Morel's petition must be dismissed, for at least two reasons. First, the Virginia Court's mootness determination precludes granting relief in this case. Federal law determines the preclusive effect of a federal judgment. Marvel Characters, Inc. v. Simon , 310 F.3d 280, 286 (2d Cir. 2008). Under federal law, collateral estoppel [or issue preclusion] applies when (1) the identical issue was raised in a previous proceeding; (2) the issue was actually litigated and decided in the previous proceeding; (3) the party had a full and fair opportunity to litigate the issue; and (4) the resolution of the issue was necessary to support a

valid and final judgment on the merits. Purdy v. Zeldes , 337 F.3d 253, 258 (2d Cir. 2003) (citation omitted). Issue preclusion applies to jurisdictional questions, such as mootness, so long as the jurisdictional issue is identical. See 18A Charles Alan Wright & Arthur R. Miller, Federal Practice & Procedure § 4436 (2d ed. 2012).

All four requirements for collateral estoppel are met here. Most important, the jurisdictional issue raised is identical: whether Morel has Article III standing to challenge the same expired 88 month supervised release sentence. Moreover, Morel was represented in the Virginia proceedings, and he exercised his right to appeal. Finally, the mootness issue was actually litigated and dispositive. Accordingly, issue preclusion bars relief, and the motion to dismiss for failure to state a claim upon which relief may be granted, under Rule 12(b)(6), Fed.R.Civ.P., is granted.

Second, even if collateral estoppel were not to apply, this Court would reach the independent conclusion that this case is moot. To meet the Article III case-or-controversy requirement, a habeas petitioner whose sentence has expired, as here, must demonstrate "some concrete and continuing injury other than the now-ended incarceration or parole - some collateral consequence' of the conviction." Spencer v. Kemna , 523 U.S. 1, 7 (1998). When a habeas petitioner attacks the wrongful termination of supervised release, as opposed to the underlying conviction, the petitioner bears the burden of "identifying specific, concrete collateral consequences that attached to the conviction as a matter of law." Id. at 9.

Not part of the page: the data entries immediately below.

Lemma backup_follows cL cB (dL dB : Node) fuel timeout s txns :
  ContractProperties.gas_ok gas -> same_final cL cB -> processes_txns (fc_micro cL) = true ->
  accounts_ok (view (temp_of (fn_store dL))) -> accounts_ok (view (as_main (fn_store dL))) ->
  pool_ok GetAddressFromPublicKey (m_createdTxns (mn_txns (fn_node dL))) ->
  (2 * length (pending (m_createdTxns (mn_txns (fn_node dL)))) < fuel)%nat ->
  fn_store dB = fn_store dL -> m_createdTxns (mn_txns (fn_node dB)) = m_createdTxns (mn_txns (fn_node dL)) ->
  @ProcessTransactionWhenShardLeader _ _ _ _ _ _ (AccountStore T DB W) (executor (fc_micro cL)) GetAddressFromPublicKey
    (mc_gasLimit (fc_micro cL)) fuel timeout (mc_populating (fc_micro cL)) (fn_store dL) (mn_txns (fn_node dL)) = Ret (s, txns) ->
  (exists n, RunBackup cB dB fuel timeout = Ret (true, fn_set_node dB n) /\ follows n s txns /\
     m_createdTxns (mn_txns n) = m_createdTxns (mn_txns (fn_node dL))) /\
  NoDup (m_TxnOrder txns) /\ zlen (m_TxnOrder txns) <= zlen (pending (m_createdTxns (mn_txns (fn_node dL)))) /\
  forall h, h ∈ m_TxnOrder txns -> exists t, h = m_tranID t /\ t ∈ pending (m_createdTxns (mn_txns (fn_node dL))) /\
    pool_exist (m_createdTxns (mn_txns (fn_node dL))) h = true.
Proof.
  intros Hgas Hs Hpt Hv Hm Hp Hfuel Hst Hpool E. pose proof (conj Hv Hm : good (temp_of (fn_store dL))) as Hg.
  pose proof (sf_micro _ _ Hs) as Hsm'. apply bind_Ret in E as (sel & E & Hend).
  destruct (selected_in_pool CONTRACT_STATE_VERSION ACCOUNT_VERSION index_fuel scilla gas GetAddressFromPublicKey (fc_micro cL) fuel timeout
    (fn_node dL) sel Hgas Hg Hp Hfuel E) as (Hnd & Hlen & Hin).
  unfold selection_end in Hend. destruct (ReinstateMemPool _ _ _ _) as [pool unc] in Hend. injection Hend as <- <-.
  split; [|split; [done|]; split; [unfold zlen; cbn [m_TxnOrder]; lia|done]].
  pose (reinstated := ReinstateMemPool (sel_created sel) (m_unconfirmedTxns (mn_txns (fn_node dB))) (sel_waiting sel) (sel_exceeded sel)).
  exists (mn_set_store (mn_set_txns (fn_node dB) (mkNodeTxns (m_createdTxns (mn_txns (fn_node dB))) reinstated.1 reinstated.2
    (sel_order sel) (m_processedTransactions (mn_txns (fn_node dB))) (sel_processed sel) (m_TxnOrder (mn_txns (fn_node dB)))
    (sel_gas sel) (sel_fees sel))) (sel_store sel)).
  split; [|split; [by split|exact Hpool]]. unfold RunConsensusOnFinalBlockWhenDSBackup, fc_lookup.
  rewrite (sx_lookup' _ _ Hsm'), (same_processes _ _ Hsm'), Hpt, (sx_validator _ _ Hsm').
  unfold ProcessTransactionWhenShardBackup, selection_start. unfold fn_store in *. rewrite (sx_gasLimit _ _ Hsm'), (sx_populating _ _ Hsm'), Hst, Hpool.
  unfold selection_start in E. rewrite E. cbn [mbind outcome_bind]. unfold selection_end, reinstated. destruct (ReinstateMemPool _ _ _ _). cbn. by rewrite Hpool.
Qed.

(** The leader's run, taken apart. *)
Lemma primary_inv c (d d' : Node) fuel timeout now1 now2 mb :
  fc_lookup c = false -> processes_txns (fc_micro c) = true ->
  RunPrimary c d fuel timeout now1 now2 = Ret (true, d') -> m_microblock (fn_node d') = Some mb ->
  exists s txns s2 s3 l d2, 
    @ProcessTransactionWhenShardLeader _ _ _ _ _ _ (AccountStore T DB W) (executor (fc_micro c)) GetAddressFromPublicKey
      (mc_gasLimit (fc_micro c)) fuel timeout (mc_populating (fc_micro c)) (fn_store d) (mn_txns (fn_node d)) = Ret (s, txns) /\
    SerializeDelta ACCOUNT_VERSION s = Ret (true, s2) /\ CommitTempRevertible ACCOUNT_VERSION MAX_CODE_SIZE_IN_BYTES s2 = Ret s3 /\
    composed (fc_micro c) now1 s2 (m_TxnOrder txns) (t_processedTransactions txns) (m_gasUsedTotal txns) (m_txnFees txns) mb /\
    set_emplace mb (blocks_at d (fc_epoch c)) = Ret l /\
    ComposeFinalBlock c d2 now2 = (true, d') /\ fn_store d2 = s3 /\ blocks_at d2 (fc_epoch c) = l.
Proof.
  intros Hl Hpt E Hb. unfold RunConsensusOnFinalBlockWhenDSPrimary in E. rewrite Hl, Hpt in E.
  apply bind_Ret in E as ([ok d1] & E1 & E). apply bind_Ret in E1 as ([s txns] & Esel & E1). apply bind_Ret in E1 as ([ok1 s2] & Eser & E1).
  injection E1 as -> <-. destruct ok; cbn [negb] in E; [|done]. apply bind_Ret in E as (s3 & Ecom & E).
  apply bind_Ret in E as ([ok2 n] & Emb & E). apply bind_Ret in E as (d2 & Eadd & E). injection E as E.
  assert (fn_node d' = fn_node d2) as Hn.
  { unfold ComposeFinalBlock in E. rewrite Hl in E. destruct (ExtractDataFromMicroblocks c d2) as [infos t].
    destruct (if fc_txBlockCount c >? 0 then _ else _) as [num prev]. destruct (fc_dsBlockCount c <=? 0); [done|]. by injection E as <-. }
  rewrite Hn in Hb. destruct ok2; [|by injection Eadd as <-]. apply ComposeMicroBlock_spec in Emb as (x & -> & Hc); [|done].
  cbn [mn_set_block m_microblock] in Eadd. unfold add_block in Eadd. apply bind_Ret in Eadd as (l & El & Ed). injection Ed as <-.
  injection Hb as ->. exists s, txns, s2, s3, l. eexists.
  repeat (split; [first [exact Esel|exact Eser|exact Ecom|exact El|exact E|idtac]|]).
  - destruct Hc. split; try done. unfold GetStateDeltaHash in *. cbn in co_delta. rewrite (CommitTempRevertible_delta _ _ _ _ Ecom) in co_delta.
    exact co_delta.
  - done.
  - unfold blocks_at. cbn. by rewrite lookup_insert_eq.
Qed.

(** The committee's micro block passes the checks of a backup that followed. *)
Lemma ds_block_accepted cL cB (d : Node) b mb now1 em clock s s2 txns l :
  same_final cL cB -> processes_txns (fc_micro cL) = true ->
  composed (fc_micro cL) now1 s2 (m_TxnOrder txns) (t_processedTransactions txns) (m_gasUsedTotal txns) (m_txnFees txns) mb ->
  follows (fn_node d) s txns -> SerializeDelta ACCOUNT_VERSION s = Ret (true, s2) ->
  (forall h, h ∈ m_TxnOrder txns -> pool_exist (m_createdTxns (mn_txns (fn_node d))) h = true /\ 0 <= h < 2 ^ 256) ->
  NoDup (m_TxnOrder txns) -> tolerates (mc_tolerance (fc_micro cB)) (zlen (m_TxnOrder txns)) = true ->
  VerifyTimestamp (mc_variance (fc_micro cB)) (mc_timeout (fc_micro cB)) now1 (mc_timeout (fc_micro cB)) clock = true ->
  info_of mb ∈ txb_mbInfos b -> set_emplace mb (blocks_at d (fc_epoch cB)) = Ret l ->
  CheckDS cB d b mb em clock = Ret (true, em, fn_set_blocks (fn_set_store d s2) (<[fc_epoch cB := l]> (m_microBlocks d))).
Proof.
  intros Hs Hpt Hc [Hst Hord Hproc Hg Hf] Hser Hin Hnd Htol Htime Hinf El. unfold CheckDSMicroBlock, fc_lookup.
  rewrite (sx_lookup' _ _ (sf_micro _ _ Hs)), bool_decide_eq_true_2 by done. cbn [negb].
  rewrite (validity_accepted ACCOUNT_VERSION MAX_CODE_SIZE_IN_BYTES (fc_micro cL) (micro_of cB d) now1 mb (fn_node d) (m_TxnOrder txns)
    (t_processedTransactions txns) (m_gasUsedTotal txns) (m_txnFees txns) s2 em clock); try done; [|by apply same_micro|by rewrite Hst].
  cbn [mbind outcome_bind negb]. unfold add_block.
  change (blocks_at (fn_set_node d (mn_set_store (fn_node d) s2)) (fc_epoch cB)) with (blocks_at d (fc_epoch cB)). by rewrite El.
Qed.

(** A final block over the node's blocks and one of its own passes the validator. *)
Lemma validator_accepts c (d : Node) b mb em clock1 clock2 s2 s3 l :
  fc_lookup c = false -> l ≡ₚ mb :: blocks_at d (fc_epoch c) -> txb_mbInfos b = info_of <$> l -> shard_of mb = zlen (fc_shards c) ->
  NoDup (hash_of <$> l) -> 
  (let d1 := nothing_missing c (fn_set_microblock (fn_set_final d (Some b)) (Some mb)) in
   CheckDS c d1 b mb em clock1 = Ret (true, em, fn_set_blocks (fn_set_store d1 s2) (<[fc_epoch c := l]> (m_microBlocks d1)))) ->
  SerializeDelta ACCOUNT_VERSION s2 = Ret (true, s2) -> CommitTempRevertible ACCOUNT_VERSION MAX_CODE_SIZE_IN_BYTES s2 = Ret s3 ->
  VerifyTimestamp (mc_variance (fc_micro c)) (mc_timeout (fc_micro c)) (bb_timestamp (txb_base b)) (mc_timeout (fc_micro c)) clock2 = true ->
  (forall d', fn_store d' = s3 -> blocks_at d' (fc_epoch c) = l -> final_matches c d' b) ->
  exists d', Validate c d (Some (b, Some mb)) em clock1 clock2 = Ret (true, em, d') /\ fn_store d' = s3 /\
    blocks_at d' (fc_epoch c) = l /\ m_finalBlock d' = Some b /\ m_microblock (fn_node d') = Some mb.
Proof.
  intros Hl Hp Hinf Hsh Hnd Hds Hser Hcom Htime Hm. unfold FinalBlockValidator. rewrite Hl. cbv zeta in Hds.
  set (d0 := fn_set_microblock _ _) in Hds |- *. set (d1 := nothing_missing c d0) in Hds.
  assert (CheckMicroBlocks c d0 [] true false = Ret (true, [], d1)) as ->.
  { apply (CheckMicroBlocks_true c d0 b); [done..|]. split; [|done]. apply missing_none. intros i Hi Hs. rewrite Hinf, Hp in Hi.
    apply list_elem_of_fmap in Hi as (x & -> & Hx). apply elem_of_cons in Hx as [->|Hx]; [by destruct Hs|]. by apply (list_elem_of_fmap_2 hash_of). }
  cbn [mbind outcome_bind]. rewrite Hds. cbn [mbind outcome_bind negb].
  set (d2 := fn_set_blocks (fn_set_store d1 s2) _). change (fn_store d2) with s2. rewrite Hser. cbn [mbind outcome_bind]. rewrite Hcom.
  cbn [mbind outcome_bind negb]. set (d3 := fn_set_store d2 s3).
  assert (blocks_at d3 (fc_epoch c) = l) as Hb3 by (unfold blocks_at; cbn; by rewrite lookup_insert_eq).
  rewrite (final_validity_complete c d3 b em clock2); [|done|done|by apply Hm|by rewrite Hb3| |done].
  - cbn [mbind outcome_bind negb]. eexists. split; [done|]. split; [done|]. by split.
  - intros i Hi. rewrite Hinf in Hi. apply list_elem_of_fmap in Hi as (x & -> & Hx). exists x. by rewrite Hb3.
Qed.

(** C17: An honest leader of the directory committee convinces an honest backup.  Both
    begin with the same accounts, the same pool and the same micro blocks of the shards,
    each at its place in the set, and process transactions at the same pace.  The leader
    executes the committee's transactions, composes the committee's micro block, adds it
    to the others, and composes the final block; the backup, which only executed the
    transactions, accepts both blocks if they arrive in time, the tolerance of the backup
    leaves room for the very same order, and the block hashes are different; it then
    has the leader's accounts and the leader's set of micro blocks. *)
Theorem honest_finalblock_accepted cL cB fuel timeout now1 now2 (dL dB dL' : Node) mb em clock1 clock2 :
  ContractProperties.gas_ok gas -> same_final cL cB -> processes_txns (fc_micro cL) = true ->
  accounts_ok (view (temp_of (fn_store dL))) -> accounts_ok (view (as_main (fn_store dL))) ->
  pool_ok GetAddressFromPublicKey (m_createdTxns (mn_txns (fn_node dL))) ->
  (forall t, t ∈ pending (m_createdTxns (mn_txns (fn_node dL))) -> 0 <= m_tranID t < 2 ^ 256) ->
  (2 * length (pending (m_createdTxns (mn_txns (fn_node dL)))) < fuel)%nat ->
  Forall (in_place cL) (blocks_at dL (fc_epoch cL)) ->
  fn_store dB = fn_store dL -> m_createdTxns (mn_txns (fn_node dB)) = m_createdTxns (mn_txns (fn_node dL)) ->
  blocks_at dB (fc_epoch cB) = blocks_at dL (fc_epoch cL) ->
  RunPrimary cL dL fuel timeout now1 now2 = Ret (true, dL') -> m_microblock (fn_node dL') = Some mb ->
  NoDup (hash_of <$> blocks_at dL' (fc_epoch cL)) -> zlen (blocks_at dL' (fc_epoch cL)) < 2 ^ 32 ->
  (forall k, 0 <= k <= zlen (pending (m_createdTxns (mn_txns (fn_node dL)))) -> tolerates (mc_tolerance (fc_micro cB)) k = true) ->
  VerifyTimestamp (mc_variance (fc_micro cB)) (mc_timeout (fc_micro cB)) now1 (mc_timeout (fc_micro cB)) clock1 = true ->
  VerifyTimestamp (mc_variance (fc_micro cB)) (mc_timeout (fc_micro cB)) now2 (mc_timeout (fc_micro cB)) clock2 = true ->
  exists b dB1 dB2, m_finalBlock dL' = Some b /\ RunBackup cB dB fuel timeout = Ret (true, dB1) /\
    Validate cB dB1 (Some (b, Some mb)) em clock1 clock2 = Ret (true, em, dB2) /\ m_finalBlock dB2 = Some b /\
    fn_store dB2 = fn_store dL' /\ blocks_at dB2 (fc_epoch cB) = blocks_at dL' (fc_epoch cL).
Proof.
  intros Hgas Hs Hpt Hv Hm Hp Hids Hfuel Hpl Hst Hpool Hbl E Hmbk Hnd Hsmall Htol Ht1 Ht2.
  pose proof (sx_lookup _ _ (sf_micro _ _ Hs) : fc_lookup cL = false) as HlL. pose proof (sx_lookup' _ _ (sf_micro _ _ Hs) : fc_lookup cB = false) as HlB.
  destruct (primary_inv cL dL dL' fuel timeout now1 now2 mb HlL Hpt E Hmbk)
    as (s & txns & s2 & s3 & l & d2 & Esel & Eser & Ecom & Hcomp & El & Efin & Hs3 & Hl2).
  destruct (backup_follows cL cB dL dB fuel timeout s txns) as ((n & Erun & Hfol & Hpn) & HndO & HlenO & Hin); [done..|].
  assert (shard_of mb = zlen (fc_shards cL)) as Hshard by (rewrite <- (sf_shardId _ _ Hs); apply Hcomp).
  assert (l ≡ₚ mb :: blocks_at dL (fc_epoch cL)) as Hperm.
  { apply own_block_added; [|done]. intros y Hy. rewrite Forall_forall in Hpl. apply (in_place_lt cL); [by apply Hpl|apply Hcomp..|done]. }
  assert (zlen (blocks_at d2 (fc_epoch cL)) < 2 ^ 32 /\ blocks_at dL' (fc_epoch cL) = l) as [Hsm2 HlL'].
  { pose proof (ComposeFinalBlock_same cL d2 now2) as [Hsame _]. rewrite Efin in Hsame. cbn [snd] in Hsame. rewrite <- Hsame, Hsame. split; [|done].
    by rewrite <- Hsame. }
  destruct (ComposeFinalBlock_matches cL d2 now2 dL' HlL (sf_txBlocks _ _ Hs) (sf_number _ _ Hs) Hsm2 Efin)
    as (Hnode & _ & b & Hb & Hmat & Hinf & Htime). rewrite Hl2 in Hinf. rewrite HlL' in Hnd.
  assert (fn_store dL' = s3) as HsL by (unfold fn_store in *; by rewrite Hnode).
  destruct (validator_accepts cB (fn_set_node dB n) b mb em clock1 clock2 s2 s3 l) as (dB2 & Eval & Hs' & Hl' & Hfb & _); try done.
  - by rewrite Hperm, <- Hbl.
  - by rewrite (same_final_shards _ _ Hs).
  - intros d1. apply (ds_block_accepted cL cB d1 b mb now1 em clock1 s s2 txns l); try done.
    + by destruct Hfol.
    + intros h Hh. destruct (Hin h Hh) as (t & -> & Ht & Hex). split; [|by apply Hids]. change (pool_exist (m_createdTxns (mn_txns n)) (m_tranID t) = true).
      by rewrite Hpn.
    + apply Htol. split; [apply zlen_nonneg|done].
    + rewrite Hinf. apply list_elem_of_fmap_2. rewrite Hperm. by left.
    + change (set_emplace mb (blocks_at dB (fc_epoch cB)) = Ret l). by rewrite Hbl.
  - by eapply SerializeDelta_again.
  - by rewrite Htime.
  - intros d' Hsd Hld. apply (final_matches_context cL cB dL' d' b Hs); [by rewrite Hsd, HsL|by rewrite Hld, HlL'|done].
  - exists b, (fn_set_node dB n), dB2. rewrite HsL, HlL'. by repeat (split; [done|]).
Qed.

Here, Morel's habeas petition identifies no such collateral consequences. Morel has completed both the imprisonment and supervised release aspects of his First D.C. conviction, and any other consequences that may flow from the supervised release revocation are insufficiently probable to satisfy Article III's requirements. See id. at 14-17. Because Morel is proceeding pro se and has not opposed the present motion, the Court has carefully reviewed the petition to identify any such consequences and found none. Accordingly, the motion to dismiss is also granted under Rule 12(b)(1), for lack of jurisdiction.


The petitioner's December 3, 2012 petition for a writ of habeas corpus is dismissed under Rules 12(b)(1) and 12(b)(6), Fed.R.Civ.P. In addition, a certificate of appealability shall not be granted. The petitioner has not made a substantial showing of a denial of a federal right and appellate review is, therefore, not warranted. Tankleff v. Senkowski , 135 F.3d 235, 241 (2d Cir. 1998); Rodriquez v. Scully , 905 F.2d 24, 24 (2d Cir. 1990). Pursuant to 28 U.S.C. § 1915(a)(3), any appeal from this Opinion and Order would not be taken in good faith. Coppedge v. United States , 369 U.S. 438, 445 (1962). The Clerk of Court shall close the case.